> **Requirement**: A complete answer lists every line of the material where the string "interactiveEndpoint" occurs.

> **Study material**:

↓↓↓

(* ===== verification/VerifierState.v ===== *)
(** * VerifierState: the invariant of the demo verifier

    The invariant of a server that runs any number of handlers at once: what a
    stored request says of the responses it got.  The proof adds to the state
    which thread holds a request, from taking its one response to finishing it
    ([held]). *)

From stdpp Require Import base list strings gmap relations.
From Stdlib Require Import ZArith Lia Ascii.
From S2P Require Import Prelude GoStrings GoValue Format CredType Validity StatusList SDJWT WalletState Present.
From S2P Require Import GoMap Conc Rooms Certs Mdoc Validate IssuerAuth VerifierChecks VerifierFacts VerifierRequest Verifier.

Section state.
Context {jose : Jose} {json : Json} {hash : Hash} {pki : Pki} {cbor_lib : Cbor} {cose : Cose pki} {signer : Signer} {maporder : MapOrder}.
Context (fetch : time -> string -> string -> option (string * string * string)).
Context (parseCWT : string -> CheckOptions -> result token_error statusListToken).
Context (issuance revocation : time -> list X509Cert) (verifierTrustAnchors : list X509Cert).
Context (base : string) (self_signed_root : X509Cert -> bool).
Context (DecryptCompactJWE : string -> ECKey -> result why string).
Context (decode_payload : string -> option (value * string)) (marshal_value : value -> option string).
Context (decode_presentations : string -> option (list (string * list string))).
Context (fuel : nat).

Abbreviation decrypt := (decryptResponse DecryptCompactJWE decode_payload marshal_value).
Abbreviation verify := (verify_at fetch parseCWT issuance revocation verifierTrustAnchors base decode_presentations fuel).

(** What never changes in a request. *)
Definition fixed (q : requestState) : requestState :=
  mkRequest _ (rq_id q) (rq_queries q) (rq_sets q) (rq_nonce q) (rq_clientID q) (interactiveEndpoint q) (rq_expires q) false
    (rq_requestObject q) (rq_encKey q) "" None [] [] "".

(** A request of the verifier itself. *)
Definition direct (q : requestState) : bool := (interactiveEndpoint q =? "")%string.

(** A response in the clear, as Interactive Authorization has it. *)
Definition posted_plain (r : http_request) (vpToken : string) : Prop :=
  exists resp, unmarshal_object (PostFormValue r "openid4vp_response") = Some resp /\ get_string resp "error" = "" /\
    index resp "vp_token" <> VNil /\ marshal_value (index resp "vp_token") = Some vpToken.

(** How a vp_token arrives: decrypted with the key of the request before it
    expired, or in the clear at the challenge endpoint for a request of
    Interactive Authorization. *)
Definition arrived (q : requestState) (claimed : time) (r : http_request) (vpToken : string) : Prop :=
  (decrypt q r = Ok vpToken /\ after claimed (rq_expires q) = false) \/ (direct q = false /\ posted_plain r vpToken).

(** A response that verified did so at some moment. *)
Definition genuine (oc : outcome) : Prop :=
  forall claims, oc_result oc = Ok claims -> exists now vpToken log,
    verify now (oc_request oc) vpToken = Some (log, Ok claims) /\ oc_checks oc = entries log /\
    arrived (oc_request oc) (oc_claimed oc) (oc_response oc) vpToken.
(** C22: whatever the mode, the stored credentials and the preferences, when the
    wallet presents credentials for the demo verifier's query, they satisfy
    it: every query without credential sets, an option of every required set,
    no credential for anything the verifier did not ask, and one for a query
    that allows no more. *)
Theorem wallet_answers_verifier_query ms opts :
  EvaluateDCQLWithOptions mode pref rnd rnd' creds (Some query) = Ok (Some ms, opts) -> NoDup (map q_id queries) ->
  unsatisfied queries sets (answered ms) = None /\
  (forall m, m ∈ ms -> exists q, q ∈ queries /\ QueryID m = q_id q) /\
  forall q, q ∈ queries -> q_multiple q = false -> (length (answers ms (q_id q)) <= 1)%nat.
Proof using.
  intros He Hn. split_and!.
  - apply unsatisfied_spec. pose proof (evaluate_inv _ _ _ _ _ _ _ _ He) as (_ & verdicts & _ & H1 & H2 & _).
    change (default [] (Some query)) with query in *. rewrite dcqlQuery_sets in H1, H2. split.
    + intros Hs q Hq. destruct H1 as [-> Hu]; [by rewrite Hs|].
      destruct (unmatched_nil _ _ (VObj (query_entry q)) Hu) as (cq & [= <-] & _ & Ha); [|exact Ha].
      rewrite dcqlQuery_credentials. apply list_elem_of_fmap. by exists q.
    + intros s Hs Ho. assert (Hin : VObj (set_entry s) ∈ map (fun s => VObj (set_entry s)) sets) by (apply list_elem_of_fmap; by exists s).
      assert (Hne : map (fun s => VObj (set_entry s)) sets <> []) by (intros E; rewrite E in Hin; by apply elem_of_nil in Hin).
      destruct (applyCredentialSets_spec _ _ _ _ (H2 Hne)) as [Ha _].
      destruct (Ha (set_entry s) _ Hin (set_entry_options s)) as (ids & Hids & Hall); [by rewrite set_entry_required, Ho|].
      apply list_elem_of_fmap in Hids as (o & E & Hin'). apply (strings_inj ids o) in E as ->. by exists o.
  - intros m Hm. destruct (evaluate_elem _ _ _ _ _ _ _ _ m He Hm) as (verdicts & Hv & Hin).
    destruct (evaluate_queries_elem _ _ _ _ _ Hv Hin) as (cq & cred & Hcq & _ & Ec & _).
    apply credentials_entry in Hcq as (q & Hq & ->). exists q. split; [done|]. symmetry in Ec.
    by apply evaluate_credential_matched in Ec as [[-> _] _].
  - intros q Hq Hmul. eapply one_presentation_per_query; [exact He|]. intros (q' & Hq' & Eid & Ht)%multiple_ids.
    assert (q' = q) as ->; [|congruence]. by eapply (NoDup_key_inj q_id).
Qed.
End evaluated.
End answer.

↑↑↑

> **Result**:
  mkRequest _ (rq_id q) (rq_queries q) (rq_sets q) (rq_nonce q) (rq_clientID q) (interactiveEndpoint q) (rq_expires q) false
Definition direct (q : requestState) : bool := (interactiveEndpoint q =? "")%string.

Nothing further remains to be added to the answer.